RAM often comes from the factory with a lower speed than the silicon is capable of. With a few minutes in your BIOS and a bit of testing, you can get your memory to run faster than the manufacturer’s specifications.
What You Need to Know Before You Begin
RAM is quite a bit more complex than CPU or GPU overclocking, where you’re merely cranking a dial and praying your fancy all-in-one watercooler doesn’t turn your system into a space heater. With RAM, there are many knobs to turn, but it’s also much safer because they don’t produce much heat.

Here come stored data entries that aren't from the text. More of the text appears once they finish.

(* ===== verification/Sessions.v ===== *)
(** * Sessions (domain/session/model.go, repository/postgres/session_repository.go,
    service/auth_service.go, challenge_store.go, revocation_cache.go, and what they
    use of user_service.go and user_repository.go)

    Signing in with a wallet's signature on a challenge, rotating refresh tokens with
    reuse detection and device binding, and revoking sessions. The challenge store and
    the revocation cache are interfaces with two implementations each. A repository
    call is one transaction, which may fail without effect or lose its answer. *)
From S2P Require Import Prelude.
From S2P Require Import AuthTokens.

Module Sessions.

(** ** Challenge stores *)

Inductive StoreErr := ErrChallengeNotFound | ErrStore.

Class ChallengeStore (St : Type) := {
  Store_Set : string → string → Time → St → St * option StoreErr;
  GetAndDelete : string → Time → St → St * result StoreErr string;
}.

(** [stored st w t] is the challenge the wallet would be given back at [t]. *)
Class ChallengeStoreLaws (St : Type) `{!ChallengeStore St} := {
  stored : St → string → Time → option string;
  set_failed w c now t st e :
    snd (Store_Set w c now st) = Some e → stored (fst (Store_Set w c now st)) w t = stored st w t;
  set_one w c now t st x :
    snd (Store_Set w c now st) = None → stored (fst (Store_Set w c now st)) w t = Some x → x = c;
  set_others w w' c now t st : w ≠ w' → stored (fst (Store_Set w c now st)) w' t = stored st w' t;
  get_stored w now st c : snd (GetAndDelete w now st) = Ok c →
    stored st w now = Some c ∧ ∀ t, stored (fst (GetAndDelete w now st)) w t = None;
  get_keeps w w' now t st x :
    stored (fst (GetAndDelete w now st)) w' t = Some x → stored st w' t = Some x;
}.

(** In memory: the challenge and when it expires. *)
Record InMemoryChallengeStore := mkChallenges { challenges : gmap string (string * Time); challenge_ttl : Duration }.

Definition defaultChallengeCleanupInterval : Duration := 30 * Second.
Definition challengeCleanupInterval (ttl : Duration) : Duration :=
  if (ttl <=? 0) || (defaultChallengeCleanupInterval <? ttl) then defaultChallengeCleanupInterval else ttl.

Definition Memory_Set (w c : string) (now : Time) (s : InMemoryChallengeStore) : InMemoryChallengeStore * option StoreErr :=
  (mkChallenges (<[w := (c, time_add now (challenge_ttl s))]> (challenges s)) (challenge_ttl s), None).

Definition Memory_GetAndDelete (w : string) (now : Time) (s : InMemoryChallengeStore)
  : InMemoryChallengeStore * result StoreErr string :=
  let s' := mkChallenges (delete w (challenges s)) (challenge_ttl s) in
  match challenges s !! w with
  | None => (s', Err ErrChallengeNotFound)
  | Some (c, expiresAt) => if time_after now expiresAt then (s', Err ErrChallengeNotFound) else (s', Ok c)
  end.

Definition kept (now : Time) (x : string * (string * Time)) : Prop := ¬ time_after now (snd (snd x)).
#[global] Instance kept_dec now x : Decision (kept now x).
Proof. unfold kept. apply _. Defined.

(** The clean-up loop's sweep. *)
Definition evictExpired (now : Time) (s : InMemoryChallengeStore) : InMemoryChallengeStore :=
  mkChallenges (filter (kept now) (challenges s)) (challenge_ttl s).

#[global] Instance Memory_ChallengeStore : ChallengeStore InMemoryChallengeStore :=
  { Store_Set := Memory_Set; GetAndDelete := Memory_GetAndDelete }.

(** In Redis: values under full keys with their expiry in milliseconds; [store_down]
    says which of the next commands fail. *)
Record RedisChallengeStore := mkRedisChallenges {
  values : gmap string (string * Z);
  redis_ttl : Duration;
  store_down : list bool;
}.

Definition challengeKey (w : string) : string := ("auth:challenge:" +:+ w)%string.
Definition to_ms (t : Time) : Z := t / Millisecond.

Definition Redis_Set (w c : string) (now : Time) (s : RedisChallengeStore) : RedisChallengeStore * option StoreErr :=
  let set := <[challengeKey w := (c, to_ms now + Z.max 1 (milliseconds (redis_ttl s)))]> (values s) in
  match store_down s with
  | true :: rest => (mkRedisChallenges (values s) (redis_ttl s) rest, Some ErrStore)
  | false :: rest => (mkRedisChallenges set (redis_ttl s) rest, None)
  | [] => (mkRedisChallenges set (redis_ttl s) [], None)
  end.

Definition redis_live (v : gmap string (string * Z)) (w : string) (now : Time) : option string :=
  match v !! challengeKey w with
  | Some (c, e) => if to_ms now <=? e then Some c else None
  | None => None
  end.

Definition Redis_GetAndDelete (w : string) (now : Time) (s : RedisChallengeStore)
  : RedisChallengeStore * result StoreErr string :=
  let got rest := (mkRedisChallenges (delete (challengeKey w) (values s)) (redis_ttl s) rest,
                   match redis_live (values s) w now with Some c => Ok c | None => Err ErrChallengeNotFound end) in
  match store_down s with
  | true :: rest => (mkRedisChallenges (values s) (redis_ttl s) rest, Err ErrStore)
  | false :: rest => got rest
  | [] => got []
  end.

#[global] Instance Redis_ChallengeStore : ChallengeStore RedisChallengeStore :=
  { Store_Set := Redis_Set; GetAndDelete := Redis_GetAndDelete }.

(** ** Revocation caches *)

Class RevocationCache (St : Type) := {
  MarkRevoked : string → Duration → Time → St → St * bool;
  IsRevoked : string → Time → St → St * option bool;
}.

(** The laws hold while the cache answers; a mark may be short by [cache_grain]. *)
Class RevocationCacheLaws (St : Type) `{!RevocationCache St} := {
  cache_grain : Duration;
  cache_grain_small : 0 ≤ cache_grain ≤ Second;
  cache_healthy : St → Prop;
  marked_until : St → string → option Time;
  mark_healthy k d now st : cache_healthy st → cache_healthy (fst (MarkRevoked k d now st));
  ask_healthy k now st : cache_healthy st → cache_healthy (fst (IsRevoked k now st));
  mark_marks k d now st : cache_healthy st → Second ≤ d →
    ∃ e, marked_until (fst (MarkRevoked k d now st)) k = Some e ∧ now + d - cache_grain ≤ e;
  mark_others k k' d now st : k ≠ k' → cache_healthy st →
    marked_until (fst (MarkRevoked k d now st)) k' = marked_until st k';
  ask_marked k now st e : cache_healthy st → marked_until st k = Some e → now ≤ e → snd (IsRevoked k now st) = Some true;
  ask_keeps k k' now e st : cache_healthy st → marked_until st k' = Some e → now ≤ e →
    marked_until (fst (IsRevoked k now st)) k' = Some e;
}.

Abbreviation InMemoryRevocationCache := (gmap string Time) (only parsing).

Definition Memory_MarkRevoked (k : string) (ttl : Duration) (now : Time) (m : InMemoryRevocationCache)
  : InMemoryRevocationCache * bool := (<[k := time_add now ttl]> m, true).
Definition Memory_IsRevoked (k : string) (now : Time) (m : InMemoryRevocationCache)
  : InMemoryRevocationCache * option bool :=
  match m !! k with
  | None => (m, Some false)
  | Some e => if time_after now e then (delete k m, Some false) else (m, Some true)
  end.
#[global] Instance Memory_RevocationCache : RevocationCache InMemoryRevocationCache :=
  { MarkRevoked := Memory_MarkRevoked; IsRevoked := Memory_IsRevoked }.

Record RedisRevocationCache := mkRedisCache { marks : gmap string Z; cache_down : list bool }.

Definition revocationKey (k : string) : string := ("auth:revoked:" +:+ k)%string.

Definition Redis_MarkRevoked (k : string) (ttl : Duration) (now : Time) (m : RedisRevocationCache)
  : RedisRevocationCache * bool :=
  let set := <[revocationKey k := to_ms now + Z.max 1 (milliseconds ttl)]> (marks m) in
  match cache_down m with
  | true :: rest => (mkRedisCache (marks m) rest, false)
  | false :: rest => (mkRedisCache set rest, true)
  | [] => (mkRedisCache set [], true)
  end.
Definition Redis_IsRevoked (k : string) (now : Time) (m : RedisRevocationCache) : RedisRevocationCache * option bool :=
  let answer := match marks m !! revocationKey k with Some e => to_ms now <=? e | None => false end in
  match cache_down m with
  | true :: rest => (mkRedisCache (marks m) rest, None)
  | false :: rest => (mkRedisCache (marks m) rest, Some answer)
  | [] => (m, Some answer)
  end.
#[global] Instance Redis_RevocationCache : RevocationCache RedisRevocationCache :=
  { MarkRevoked := Redis_MarkRevoked; IsRevoked := Redis_IsRevoked }.

(** ** The tables *)

Inductive Reason :=
| ReasonLogout | ReasonLogoutAll | ReasonReuseDetected | ReasonDeviceMismatch | ReasonAbsoluteExpiry
| ReasonRefreshExpired | ReasonAdmin.
#[global] Instance Reason_eq_dec : EqDecision Reason.
Proof. solve_decision. Defined.

Definition reason_string (r : Reason) : string :=
  match r with
  | ReasonLogout => "logout" | ReasonLogoutAll => "logout_all" | ReasonReuseDetected => "reuse_detected"
  | ReasonDeviceMismatch => "device_mismatch" | ReasonAbsoluteExpiry => "absolute_expiry"
  | ReasonRefreshExpired => "refresh_expired" | ReasonAdmin => "admin"
  end.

This does have real-world benefits. Every program you use stores its working data in RAM before loading it into the CPU’s internal cache, and programs that use a lot of it can churn through RAM like butter. In games, improvements in your RAM’s overall latency can cut down on frame times significantly. This can improve overall frame rates and (most importantly) reduce stuttering during CPU-intensive areas, where new data needs to be loaded from RAM into cache or VRAM.
RAM speed is usually measured in megahertz (Mhz). DDR4 stock speed is usually 2133 Mhz or 2400 Mhz, though the real speed is actually half of that since it’s Double Data Rate (DDR). On top of this, your memory has over twenty different timings which control latency, and how fast you can read and write. These are measured in terms of clock cycles and often grouped up under the “CAS Latency (CL)” abbreviation. For example, a midrange kit of DDR4 may be rated at 3200 Mhz CL16. Improving either the speed or timings improves latency and throughput.
The memory talks to the rest of the computer using a system called Serial Presence Detect. Through this, it gives the BIOS a set of frequencies and primary timings that it can operate at, called the JEDEC specification. This is the stock speed, and it’s baked into every DDR4 stick ever made.
But, Intel found a way to cheat the system. By offering another profile on top of JEDEC, called XMP (Extreme Memory Profile), they could run RAM higher than the standard speeds. If you buy RAM that’s rated over 2400 Mhz, you’re likely getting a kit with an XMP profile you can enable. This is sanctioned, factory overclocking.
Here’s the thing though—due to several factors, that overclock usually isn’t the best, and you can push it further than the manufacturer intended.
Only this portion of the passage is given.